BPO vs. Personalvermittlung vs. EOR
Die Trennlinie liegt in der Leitung und der Verantwortung für den Prozess. Ein BPO-Anbieter führt die Funktion mit eigenen Führungskräften durch und wird anhand von Service-Levels bewertet; ein Personaldienstleister stellt Mitarbeiter zur Verfügung, die Sie anweisen; ein „Employer of Record“ beschäftigt Ihre Mitarbeiter, während Sie diese anweisen. Eine falsche Bezeichnung hat Konsequenzen: „Outsourcing“, das in der Praxis bedeutet, dass vom Kunden angeleitete Mitarbeiter auf der Gehaltsliste eines Anbieters stehen, ist Arbeitnehmerüberlassung und erfordert entsprechende Lizenzen.
Das BPO im Bereich der Lohn- und Gehaltsabrechnung ist die für internationale Arbeitgeber relevanteste Variante: Ein Dienstleister wickelt die länderübergreifende Lohn- und Gehaltsabrechnung über seine Systeme ab, während die Beschäftigungsverhältnisse weiterhin bei Ihren Unternehmen verbleiben – kostengünstiger als „ EOR “, bei dem Sie bereits als Unternehmen eingetragen sind.
Häufig gestellte Fragen
Ist das Outsourcing der Lohn- und Gehaltsabrechnung dasselbe wie die Nutzung eines EOR?
Nein. Ein Payroll-BPO wickelt die Gehaltsabrechnung für die Mitarbeiter Ihrer Unternehmen ab; ein „ EOR “ ist selbst der rechtliche Arbeitgeber, wenn Sie dort keine eigene Niederlassung haben. Unternehmen kombinieren diese beiden Ansätze häufig: eigene Niederlassungen und Payroll-BPO in den Kernländern, „ EOR “ in den Randmärkten.

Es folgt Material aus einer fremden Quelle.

Definition build_intent (correlation_id : UUID) (orchestration_id : string) (signal : StrategySignal)
    (record : SignalRecord) (i : RiskOrderIntent) (quantity : decimal) (mode : string)
    (decision : RiskDecision) (binding : string) : TradingIntent := {|
  ti_correlation_id := correlation_id;
  ti_orchestration_id := orchestration_id;
  ti_account_id := in_account_id i;
  ti_strategy_id := sg_strategy_id signal;
  ti_strategy_version := sg_strategy_version signal;
  ti_strategy_config_hash := sg_strategy_config_hash signal;
  ti_strategy_run_id := parse_run_id (run_id_from signal);
  ti_signal_id := sg_signal_id signal;
  ti_signal_identity_key := sl_identity_key record;
  ti_instrument_id := sg_instrument_id signal;
  ti_action := action_value (sg_action signal);
  ti_quantity := quantity;
  ti_order_type := in_order_type i;
  ti_limit_price := extract_limit_price i;
  ti_trading_mode := mode;
  ti_risk_decision_id := rd_decision_id decision;
  ti_approval_id := rd_approval_id decision;
  ti_approval_expires_at := rd_expires_at decision;
  ti_binding_hash := binding;
  ti_metadata := in_metadata i;
|}.

Section Orchestrator.
Context {RDB : Type} `{RS : Session RDB RiskEvent risk_constraint}.
Context {refs : DomainRow -> bool} {DB : Type} `{TS : Session DB DomainRow (domain_constraint refs)}.
Context (sc : RiskServiceConfig) (tg : OrchestratorConfig).
Abbreviation TW := (Orchestrator RDB DB).

Definition tw_set (risk : RiskServiceState RDB) (repository : option DB)
    (handed : list (string * TradingIntent)) (delivered : list TradingIntent) (w : TW) : TW :=
  {| tw_risk := risk; tw_repository := repository; tw_handed_off := handed;
     tw_metrics := tw_metrics w; tw_by_state := tw_by_state w; tw_tick := tw_tick w;
     tw_delivered := delivered |}.

Definition tw_call {T} (f : nat -> T) : M TW T :=
  fun w => (Ok (f (tw_tick w)),
            {| tw_risk := tw_risk w; tw_repository := tw_repository w; tw_handed_off := tw_handed_off w;
               tw_metrics := tw_metrics w; tw_by_state := tw_by_state w; tw_tick := S (tw_tick w);
               tw_delivered := tw_delivered w |}).

Definition tw_inc (name : string) : M TW unit :=
  modify (fun w =>
    {| tw_risk := tw_risk w; tw_repository := tw_repository w; tw_handed_off := tw_handed_off w;
       tw_metrics := bump (tw_metrics w) name; tw_by_state := tw_by_state w; tw_tick := tw_tick w;
       tw_delivered := tw_delivered w |}).

Definition record_state (s : OrchestrationState) : M TW unit :=
  modify (fun w =>
    {| tw_risk := tw_risk w; tw_repository := tw_repository w; tw_handed_off := tw_handed_off w;
       tw_metrics := tw_metrics w; tw_by_state := bump (tw_by_state w) (orchestration_value s);
       tw_tick := tw_tick w; tw_delivered := tw_delivered w |}).

Definition on_risk {T} (m : M (RiskServiceState RDB) T) : M TW T :=
  zoom tw_risk (fun r w => tw_set r (tw_repository w) (tw_handed_off w) (tw_delivered w) w) m.

(** [self._repository.persist(record)] where there is a repository; an
    exception is caught and is [None] here. *)
Definition try_persist (record : TradingIntentRecord) : M TW (option intent_outcome) :=
  fun w => match tw_repository w with
           | None => (Ok None, w)
           | Some db =>
               let '(r, db') := intent_persist record db in
               (Ok (match r with Ok o => Some o | Err _ => None end),
                tw_set (tw_risk w) (Some db') (tw_handed_off w) (tw_delivered w) w)
           end.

Was sollte in einem BPO-Vertrag festgeschrieben werden?
Leistungsniveaus mit Abhilfemaßnahmen, Datenschutz- und Verarbeitungsbedingungen (DSGVO), Unterstützung beim Ausstieg und Datenrückgabe, Haftung für Fehler bei der Einreichung sowie klare Zuständigkeitsgrenzen – wer unterzeichnet die Unterlagen, wer antwortet gegenüber der Behörde, wessen Fehler führt zu einer Strafe. Die Ausstiegsklausel ist am wichtigsten und wird am wenigsten verhandelt.